‘Teutonic Philosophy’: Jacob Boehme (1575–1624) in context, his life and the reception of his writings
The theosophical works of Jacob Boehme [or Jakob Böhme] (1575–1624), the ‘inspired cobbler’ of Görlitz, have influenced Western culture in complex and profound ways, from the radical sects of the English Civil Wars to twentieth-century Russian Orthodox theology. This interdisciplinary conference will draw on the insights of literary, philosophical, theological and historical scholarship to illuminate Boehme’s thought and trace its reception over four centuries.

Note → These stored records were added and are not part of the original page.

(* ===== verification/Executor.v ===== *)
(** The life of a job: [internal/pipeline/executor.go], with
    [internal/pipeline/attest_cache.go], [forTenant] of [attestors.go],
    [publishJobState] of [service_impl.go] and the store writes of
    [reporter.go].

    A run is a program that calls the outside ([Panics]): the job store, the
    bus, object storage, the engine, synthesis, the graph's candidates and the
    catalogs. Any call may fail, and any may panic. What they answer is a
    function of the calls made so far, so it covers what cancels the job, stops
    the service or changes the store meanwhile. Signing and verifying are those
    of [Attest], over the tenant's key and library. The context carries the
    run's tenant, so [tenant.FromContext] returns it. Logs, spans, metrics and
    time stamps are left out. *)

From stdpp Require Import pretty.
From S2P Require Import Prelude Float64 Gostrings Tenant Subjects Sha256 Resultcache Json Jsonread Errors Effects Panics Dag.
From S2P Require Import Jobconfig Joberr Jobstore Attest Results.
Local Open Scope Z_scope.

(** * Definitions *)

(** ** The outside *)

(** Why a job's context is done. *)
Inductive cause := ErrJobCancelled | errServiceStopping.

Inductive call :=
| CallGetJob
| CallJobStatus (status : JobStatus) (err : option goerr)
| CallGetStages
| CallStageStatus (stage : string) (status : StageStatus)
| CallStageError (stage : string) (err : goerr)
| CallGetResults (names : list string)
| CallWriteVotes (pairs : list VoteSummaryPair)
| CallPublishState (status : JobStatus)
| CallPublishStage (stage event : string)
| CallPublishAudit (bundle : string)
| CallBuildDAG
| CallSnapshot (catalogID : string)
| CallControls (catalogID : string)
| CallPrepareCache (names : list string)
| CallEngine (names : list string) (controls : option (list Control)) (params : gmap string (gmap string string))
    (completed : gmap string string)
| CallGenerate
| CallSimilarity (model : string)
| CallSynthesize (inputs : list SynthesisInput) (classifications : gmap string Classification)
| CallPut (key data : string)
| CallGet (key : string)
| CallStoredDigest (analyzer attempt : string)
| CallOwnCheckpoint (analyzer attempt : string)
| CallCheckpoints (analyzer : string)
| CallSummaries (analyzer attempt digest : string)
| CallSign                            (* the clock and trace of a signature *)
| CallVerify                          (* the clock of a verification *)
| CallWait                            (* the timer between attempts, or the context *)
| CallContext
| CallClaim
| CallRecover.                         (* the log line of a recovered panic *)

(** What an engine pass reports. *)
Record PassResult := mkPass {
  ps_Outputs : gmap string string;                (* result data, by analyzer *)
  ps_Attempts : gmap string string;               (* the outputs' cache attempts *)
  ps_Errors : gmap string goerr;
  ps_Completed : list string;
  ps_Failed : list string;
  ps_Stats : gmap string Resultcache.Stats;
}.

(** An answer is a function of the history, the call included. *)
Class World := {
  panics : list call -> bool;
  done_of : list call -> option cause;
  error_of : list call -> option goerr;
  job_of : list call -> result goerr Job;
  stages_of : list call -> result goerr (list Stage);
  results_answer : list call -> result goerr (gmap string string);
  dag_of : list call -> result goerr DAG;
  name_of : list call -> result goerr string;
  controls_of : list call -> result goerr (list Control);
  cache_of : list call -> result goerr bool;            (* whether the run checkpoints *)
  pass_of : list call -> result goerr PassResult;
  matrix_of : list call -> result goerr similarityMatrix;
  synthesis_of : list call -> result goerr (option string);   (* the result's JSON *)
  object_of : list call -> result goerr string;
  digest_of : list call -> option string;
  checkpoint_of : list call -> result goerr string;
  checkpoints_of : list call -> result goerr (list (string * string));   (* attempt, digest; sorted *)
  summaries_of : list call -> result goerr (list Summary);
  clock_of : list call -> Z;
  trace_of : list call -> gmap string string;           (* a link's own byproducts *)
  timer_of : list call -> bool;                         (* whether the timer fired first *)
}.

We invite proposals which aim to:
- renew our understanding of Boehme’s system;
- explain its resonance within different contexts and discourses;
- assess its contribution to processes of historical and intellectual change.
We would particularly welcome papers on the legacy of the Radical Reformation and the sixteenth-century anticlerical tradition, alchemy, Hermeticism, medicine, mysticism, radical religious ideas during the English Revolution, John Pordage, the Philadelphian Society, Pietism, William Law, Emanuel Swedenborg and the Swedenborgians, William Blake, Friedrich Christoph Oetinger, Georg Wilhelm Friedrich Hegel, Friedrich Wilhelm Joseph Schelling, Martin Heidegger, American Transcendentalism and Eastern Orthodox sophiology.
Confirmed speakers include: Howard Caygill, Vittoria Feola, Nicholas Goodrick-Clarke, Ariel Hessayon, Glenn Magee, George Pattison, Marsha Keith Schuchard, Jane Shaw, Nigel Smith, Arthur Versluis, and Andrew Weeks.